Can you specify partial responses in the Structured Outputs API?

I would like to specify partial responses in using the Structured Outputs API.

To illustrate what I mean by this, I created a mock example illustrating my use-case. I suspect that it might not be possible to do exactly what I am looking for, but I hope that there is a way to improve my solution.
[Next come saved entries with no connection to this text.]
(* ===== verification/FsDir.v ===== *)
(** * The directory (vfs.rs, [find], [ls], [create])

    The contents of the root inode are a list of entries; [find] and [ls] read
    it, [create] extends it and adds an empty file to the table. *)

From S2P Require Import Prelude BlockDev BlockStore Bitmap Layout DiskCodec Tree BuildTree TreeOps ClearTree Inode InodeOps FileData Efs Vfs FsInv FsAlloc FsUpdate FsOps.

(** A directory: names and inode numbers, in the order of their creation. *)
Abbreviation directory := (list (list byte * Z)).

Definition entry_of (e : list byte * Z) : DirEntry :=
  mkDirEntry (e.1 ++ replicate (28 - length e.1) Byte.x00) e.2.
Definition entry_ok (e : list byte * Z) : Prop := name_ok e.1 /\ 0 <= e.2 < 2 ^ 32.
Definition dir_bytes (l : directory) : list byte := concat ((fun e => dirent_as_bytes (entry_of e)) <$> l).

Record dir_rep (σ : gmap Z (list byte)) (di : DiskInode) (T : Trees) (l : directory) : Prop := {
  dir_type : type_ di = Directory;
  dir_entries : Forall entry_ok l;
  dir_contents : file_contents σ di T = dir_bytes l;
}.

(** The first entry of a name. *)
Fixpoint assoc (name : list byte) (l : directory) : option Z :=
  match l with
  | [] => None
  | (n, i) :: l => if decide (n = name) then Some i else assoc name l
  end.

Lemma entry_new e : entry_ok e -> dirent_new e.1 e.2 = Ok (entry_of e).
Proof. intros [(Hl & _ & _) _]. apply dirent_new_ok. lia. Qed.

Lemma entry_name_length e : entry_ok e -> length (ent_name (entry_of e)) = 28%nat.
Proof.
  intros [(Hl & _ & _) _]. unfold entry_of, NAME_LENGTH_LIMIT, zlen in *. simpl.
  rewrite length_app, length_replicate. lia.
Qed.

Lemma entry_bytes_length e : entry_ok e -> length (dirent_as_bytes (entry_of e)) = 32%nat.
Proof. intros He. by apply dirent_as_bytes_length, entry_name_length. Qed.

Lemma chunk_lookup {A} (f : A -> list byte) (n : nat) (l : list A) : forall k x,
  Forall (fun x => length (f x) = n) l -> l !! k = Some x ->
  take n (drop (n * k) (concat (f <$> l))) = f x.
Proof.
  induction l as [|y l IH]; intros k x Hall Hk; [done|]. apply Forall_cons in Hall as [Hy Hall]. csimpl.
  destruct k as [|k].
  - simpl in Hk. injection Hk as ->. rewrite Nat.mul_0_r, drop_0. by rewrite take_app_length'.
  - rewrite drop_app_ge by lia. replace (n * S k - length (f y))%nat with (n * k)%nat by lia. by apply IH.
Qed.

Lemma chunks_length {A} (f : A -> list byte) (n : nat) (l : list A) :
  Forall (fun x => length (f x) = n) l -> length (concat (f <$> l)) = (n * length l)%nat.
Proof. induction 1 as [|x l Hx _ IH]; [simpl; lia|]. csimpl. rewrite length_app, Hx, IH. lia. Qed.

Lemma dir_chunks l : Forall entry_ok l -> Forall (fun e => length (dirent_as_bytes (entry_of e)) = 32%nat) l.
Proof. intros Hl. eapply Forall_impl; [exact Hl|apply entry_bytes_length]. Qed.

Lemma dir_bytes_snoc l e : dir_bytes (l ++ [e]) = dir_bytes l ++ dirent_as_bytes (entry_of e).
Proof. unfold dir_bytes. rewrite fmap_app, concat_app. simpl. by rewrite app_nil_r. Qed.

Lemma assoc_snoc name l e : assoc name (l ++ [e]) =
  match assoc name l with Some i => Some i | None => if decide (e.1 = name) then Some e.2 else None end.
Proof.
  destruct e as [m j]. induction l as [|[n i] l IH]; [done|]. cbn [assoc app].
  destruct (decide (n = name)); [done|apply IH].
Qed.

Lemma assoc_None name l : assoc name l = None <-> name ∉ l.*1.
Proof.
  induction l as [|[n i] l IH]; simpl; [split; [intros _; apply not_elem_of_nil|done]|].
  case_decide; [subst; split; [done|set_solver]|]. rewrite IH, not_elem_of_cons. naive_solver.
Qed.

Lemma assoc_Some name l i : NoDup l.*1 -> assoc name l = Some i <-> (name, i) ∈ l.
Proof.
  induction l as [|[n j] l IH]; simpl; intros Hnd; [split; [done|intros ?%not_elem_of_nil; done]|].
  apply NoDup_cons in Hnd as [Hn Hnd]. rewrite elem_of_cons. case_decide as E; [subst n|].
  - split; [intros [= ->]; by left|]. intros [[= ->]|Hin]; [done|].
    exfalso. apply Hn. apply list_elem_of_fmap. by exists (name, i).
  - rewrite (IH Hnd). split; [by right|]. intros [[= ? ?]|?]; [congruence|done].
Qed.

Section Dir.
Context {St : Type} `{BlockStoreSpec St}.

Section Read.
Variables (L : gset Z) (σ : gmap Z (list byte)) (di : DiskInode) (T : Trees) (l : directory).
Hypothesis Hf : file_ok L σ di T.
Hypothesis HL : Z.of_nat (base.size L) < BLOCK_CACHE_SIZE.
Hypothesis Hdir : dir_rep σ di T l.

Lemma dir_size : size di = 32 * zlen l.
Proof.
  clear HL. rewrite <- (contents_length _ _ _ _ Hf), (dir_contents _ _ _ _ Hdir). unfold zlen, dir_bytes.
  rewrite (chunks_length _ 32) by apply dir_chunks, Hdir. lia.
Qed.

Lemma read_dirent_runs dirent k e :
  length (ent_name dirent) = 28%nat -> l !! k = Some e ->
  runs (St := St) L σ (read_dirent di dirent (Z.of_nat k)) (entry_of e) σ.
Proof.
  intros Hd Hk. pose proof dir_size as Hs. pose proof (fok_size _ _ _ _ Hf) as Hmax.
  pose proof (lookup_lt_Some _ _ _ Hk) as Hlt. change MAX_SIZE with 1082209792 in Hmax.
  pose proof (dirent_as_bytes_length dirent Hd) as Hlen.
  pose proof (read_at_runs L σ di T (DIRENT_SZ * Z.of_nat k) (dirent_as_bytes dirent) Hf HL) as R.
  unfold DIRENT_SZ in *. unfold zlen in *. rewrite Hlen in R.
  replace (Z.to_nat (32 * Z.of_nat k)) with (32 * k)%nat in R by lia.
  rewrite (dir_contents _ _ _ _ Hdir) in R. unfold dir_bytes in R.
  rewrite (chunk_lookup _ 32 l k e) in R; [|apply dir_chunks, Hdir|done].
  destruct (Forall_lookup_1 _ _ _ _ (dir_entries _ _ _ _ Hdir) Hk) as [Hn Hi].
  rewrite entry_bytes_length in R by done. eapply runs_bind; [apply R; lia|]. cbv beta iota.
  eapply runs_bind_assert; [done|].
  rewrite drop_ge, app_nil_r by lia. rewrite dirent_bytes_roundtrip; [apply runs_ret|by apply entry_name_length|done].
Qed.

Lemma entry_name_runs {V} k e (f : list byte -> cmd St V) v σ' :
  l !! k = Some e -> runs L σ (f e.1) v σ' -> runs L σ (let* s := lift (dirent_name (entry_of e)) in f s) v σ'.
Proof.
  intros Hk Hr. pose proof (Forall_lookup_1 _ _ _ _ (dir_entries _ _ _ _ Hdir) Hk) as He.
  eapply runs_bind_lift; [|exact Hr]. by eapply dirent_name_new; [apply He|apply entry_new].
Qed.

Lemma find_loop_runs name n : forall k dirent, (k + n = length l)%nat -> length (ent_name dirent) = 28%nat ->
  runs L σ (find_loop name di dirent (seqZ (Z.of_nat k) (Z.of_nat n))) (assoc name (drop k l)) σ.
Proof.
  induction n as [|n IH]; intros k dirent Hk Hd.
  { rewrite drop_ge by lia. apply runs_ret. }
  rewrite seqZ_cons by lia. replace (Z.pred (Z.of_nat (S n))) with (Z.of_nat n) by lia.
  replace (Z.succ (Z.of_nat k)) with (Z.of_nat (S k)) by lia.
  destruct (lookup_lt_is_Some_2 l k) as [[n0 i0] He]; [lia|]. rewrite (drop_S _ _ _ He). simpl.
  eapply runs_bind; [by eapply read_dirent_runs|]. eapply entry_name_runs; [done|]. simpl.
  case_decide; [apply runs_ret|]. apply IH; [lia|].
  apply entry_name_length. by eapply (Forall_lookup_1 _ _ _ _ (dir_entries _ _ _ _ Hdir)).
Qed.

Lemma find_inode_id_runs name : runs L σ (find_inode_id name di) (assoc name l) σ.
Proof.
  unfold find_inode_id. eapply runs_bind_assert; [by apply bool_decide_eq_true, Hdir|].
  rewrite dir_size. unfold DIRENT_SZ. rewrite (Z.mul_comm 32), Z.div_mul by done.
  apply (find_loop_runs name (length l) 0 dirent_empty); [lia|done].
Qed.

Lemma ls_loop_runs n : forall k v, (k + n = length l)%nat ->
  runs L σ (ls_loop di (seqZ (Z.of_nat k) (Z.of_nat n)) v) (v ++ (drop k l).*1) σ.
Proof.
  induction n as [|n IH]; intros k v Hk.
  { rewrite drop_ge by lia. simpl. rewrite app_nil_r. apply runs_ret. }
  rewrite seqZ_cons by lia. replace (Z.pred (Z.of_nat (S n))) with (Z.of_nat n) by lia.
  replace (Z.succ (Z.of_nat k)) with (Z.of_nat (S k)) by lia.
  destruct (lookup_lt_is_Some_2 l k) as [[n0 i0] He]; [lia|]. rewrite (drop_S _ _ _ He).
  eapply runs_bind; [by eapply read_dirent_runs|]. eapply entry_name_runs; [done|].
  specialize (IH (S k) (v ++ [n0]) ltac:(lia)). rewrite <- app_assoc in IH. exact IH.
Qed.

End Read.

(** ** The invariant with the directory *)
Record fs_dir (σ : gmap Z (list byte)) (fs : EasyFileSystem) (N : Z) (I : table_of) (X : gset Z)
    (l : directory) : Prop := {
  fd_inv : fs_inv σ fs N I X;
  fd_root : exists di T, I !! 0 = Some (di, T) /\ dir_rep σ di T l;
  fd_names : NoDup l.*1;
  fd_ids : NoDup (0 :: l.*2);
  fd_dom i : is_Some (I !! i) <-> i ∈ 0 :: l.*2;
  fd_type i di T : i ∈ l.*2 -> I !! i = Some (di, T) -> type_ di = File;
}.

(** What a program sees: the contents of the file of a name. *)
Definition files (σ : gmap Z (list byte)) (I : table_of) (l : directory) (name : list byte)
    : option (list byte) :=
  i ← assoc name l; contents_of σ I !! i.

Lemma files_Some σ fs N I X l name i : fs_dir σ fs N I X l -> assoc name l = Some i ->
  exists di T, I !! i = Some (di, T) /\ files σ I l name = Some (file_contents σ di T) /\ i ∈ l.*2 /\ i <> 0.
Proof.
  intros Hfd Ha. assert (Hin : i ∈ l.*2).
  { apply assoc_Some in Ha; [|apply Hfd]. apply list_elem_of_fmap. by exists (name, i). }
  destruct (proj2 (fd_dom _ _ _ _ _ _ Hfd i)) as [[di T] Hi]; [by right|]. exists di, T.
  split_and!; [done| |done|].
  - unfold files, contents_of. rewrite Ha. simpl. by rewrite lookup_fmap, Hi.
  - intros ->. pose proof (fd_ids _ _ _ _ _ _ Hfd) as Hnd. apply NoDup_cons in Hnd as [? _]. done.
Qed.

Lemma dir_rep_contents σ σ' di T l : file_contents σ' di T = file_contents σ di T ->
  dir_rep σ di T l -> dir_rep σ' di T l.
Proof. intros E [? ? Hc]. split; [done|done|by rewrite E]. Qed.

Lemma contents_lookup σ I i di T : I !! i = Some (di, T) -> contents_of σ I !! i = Some (file_contents σ di T).
Proof. intros Hi. unfold contents_of. by rewrite lookup_fmap, Hi. Qed.

(** A file of the directory changes. *)
Lemma fs_dir_update σ σ' fs N I X X' l i di T di' T' c :
  fs_dir σ fs N I X l -> i ∈ l.*2 -> I !! i = Some (di, T) -> type_ di' = type_ di ->
  fs_inv σ' fs N (<[i := (di', T')]> I) X' ->
  contents_of σ' (<[i := (di', T')]> I) = <[i := c]> (contents_of σ I) ->
  fs_dir σ' fs N (<[i := (di', T')]> I) X' l /\
  forall name, files σ' (<[i := (di', T')]> I) l name =
    if decide (assoc name l = Some i) then Some c else files σ I l name.
Proof.
  intros Hfd Hin Hi Hty Hinv' Hc.
  assert (Hne : i <> 0) by (intros ->; pose proof (fd_ids _ _ _ _ _ _ Hfd) as Hnd; by apply NoDup_cons in Hnd as [? _]).
  destruct (fd_root _ _ _ _ _ _ Hfd) as (dr & Tr & Hr & Hdir).
  assert (Hr' : <[i := (di', T')]> I !! 0 = Some (dr, Tr)) by (by rewrite lookup_insert_ne).
  split; [split; [done| |apply Hfd|apply Hfd| |]|].
  - exists dr, Tr. split; [done|]. eapply dir_rep_contents; [|done].
    apply (contents_lookup σ') in Hr'. rewrite Hc, lookup_insert_ne in Hr' by done.
    rewrite (contents_lookup _ _ _ _ _ Hr) in Hr'. by injection Hr'.
  - intros j. rewrite <- (fd_dom _ _ _ _ _ _ Hfd), lookup_insert. case_decide; [|done]. subst. split; eauto.
  - intros j dj Tj Hj. rewrite lookup_insert. case_decide as E.
    + intros [= <- <-]. rewrite Hty. exact (fd_type _ _ _ _ _ _ Hfd i di T Hin Hi).
    + by apply (fd_type _ _ _ _ _ _ Hfd).
  - intros name. unfold files. rewrite Hc. destruct (assoc name l) as [j|] eqn:Ha; simpl; [|done].
    rewrite lookup_insert. destruct (decide (i = j)), (decide (Some j = Some i)); congruence.
Qed.

(** [root_inode] of efs.rs. *)
Lemma root_inode_vinode fs N : geometry fs N -> root_inode fs = vinode fs 0.
Proof.
  intros Hg. pose proof (geometry_order _ _ Hg) as (_ & _ & _ & G4). pose proof (geo_iblocks _ _ Hg).
  unfold root_inode. rewrite (proj1 (inode_pos fs N 0 Hg ltac:(lia))). done.
Qed.

Section Root.
Variables (σ : gmap Z (list byte)) (fs : EasyFileSystem) (N : Z) (I : table_of) (X : gset Z) (l : directory).
Hypothesis Hfd : fs_dir σ fs N I X l.

Lemma read_root {V} (f : DiskInode -> cmd St V) v :
  (forall L di T, file_ok L σ di T -> Z.of_nat (base.size L) < BLOCK_CACHE_SIZE -> dir_rep σ di T l ->
     runs L σ (f di) v σ) ->
  runs ∅ σ (read_disk_inode (root_inode fs) f) v σ.
Proof.
  intros Hrun. pose proof (fd_inv _ _ _ _ _ _ Hfd) as Hinv. pose proof (inv_geo _ _ _ _ _ Hinv) as Hg.
  destruct (fd_root _ _ _ _ _ _ Hfd) as (di & T & Hi & Hdir).
  destruct (inv_nodes _ _ _ _ _ Hinv 0 di T Hi) as (Hir & Hslot & _). rewrite (root_inode_vinode fs N Hg).
  eapply runs_read_inode; [by eapply inv_disk_ok|done|done|apply lockable_slot|].
  pose proof (one_lock_room fs 0). eapply Hrun; [|lia|done].
  pose proof (geometry_order _ _ Hg) as (G1 & G2 & G3 & _).
  eapply inv_file_ok; [done|done|]. intros b Hb%(one_lock fs N 0 Hg Hir). lia.
Qed.

Lemma find_runs name :
  runs ∅ σ (find fs (root_inode fs) name) (vinode fs <$> assoc name l) σ.
Proof.
  apply read_root. intros L di T Hf HL Hdir. eapply runs_bind; [by eapply find_inode_id_runs|].
  destruct (assoc name l) as [i|] eqn:Ha; [|apply runs_ret].
  destruct (files_Some _ _ _ _ _ _ _ _ Hfd Ha) as (di' & T' & Hi & _).
  pose proof (fd_inv _ _ _ _ _ _ Hfd) as Hinv.
  destruct (inv_nodes _ _ _ _ _ Hinv i di' T' Hi) as (Hir & _).
  rewrite (proj1 (inode_pos fs N i (inv_geo _ _ _ _ _ Hinv) Hir)). apply runs_ret.
Qed.

Lemma ls_runs : runs ∅ σ (ls (root_inode fs)) l.*1 σ.
Proof.
  apply read_root. intros L di T Hf HL Hdir. rewrite (dir_size _ _ _ _ _ Hf Hdir). unfold DIRENT_SZ.
  rewrite (Z.mul_comm 32), Z.div_mul by done. by apply (ls_loop_runs L σ di T l Hf HL Hdir (length l) 0 []).
Qed.

Lemma create_exists name i : assoc name l = Some i ->
  runs ∅ σ (create fs (root_inode fs) name) None σ.
Proof.
  intros Ha. eapply runs_bind.
  - eapply (read_root _ (Some i)). intros L di T Hf HL Hdir.
    eapply runs_bind_assert; [by apply bool_decide_eq_true, Hdir|]. rewrite <- Ha. by eapply find_inode_id_runs.
  - apply runs_ret.
Qed.

End Root.

End Dir.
Basically, let’s say you have a prompt which involves answering a series of Yes/No questions on a document. You might code something like this:

from typing import List, Literal

from pydantic import BaseModel
from openai import OpenAI

TEMPERATURE = 0
MODEL = 'gpt-4o-mini-2024-07-18'

class DocumentQuestion(BaseModel):
    """
    A question about a given company's job description, accompanied by the corresponding answer.
    """
    question_label: int
    question_text: str
    answer: Literal['Yes', 'No', 'N/A']

class Analysis(BaseModel):
    questions: List[DocumentQuestion]


fake_job_description = """Job Title: Marketing Analyst
Company: Brightwave Solutions
Location: Remote

Brightwave Solutions is seeking a Marketing Analyst to join our growing team. The ideal candidate will analyze market trends, manage digital marketing campaigns, and optimize customer acquisition strategies. Responsibilities include data-driven decision-making, preparing reports, and collaborating with cross-functional teams. Applicants should have experience with Google Analytics, SEO, and CRM platforms.

Requirements:

Bachelor's degree in Marketing, Business, or related field
2+ years of experience
Strong analytical and communication skills
Salary: $55,000 - $75,000 annually
Apply by: October 31, 2024"""

questions = [
    {"question_label" : 1, "question_text": "Does the job description specify a salary expectation?"},
    {"question_label" : 2, "question_text": "If the job description specifies a salary expectation: Is this a salary range?"},
    {"question_label" : 3, "question_text": "If the job description specifies a salary expectation: Is this an exact salary?"},
    {"question_label" : 4, "question_text": "Does the job offer a hybrid working arrangement?"},
]

user_input_template = (
    "Your task is to read through the document provided below, and answer the provided questions.\n"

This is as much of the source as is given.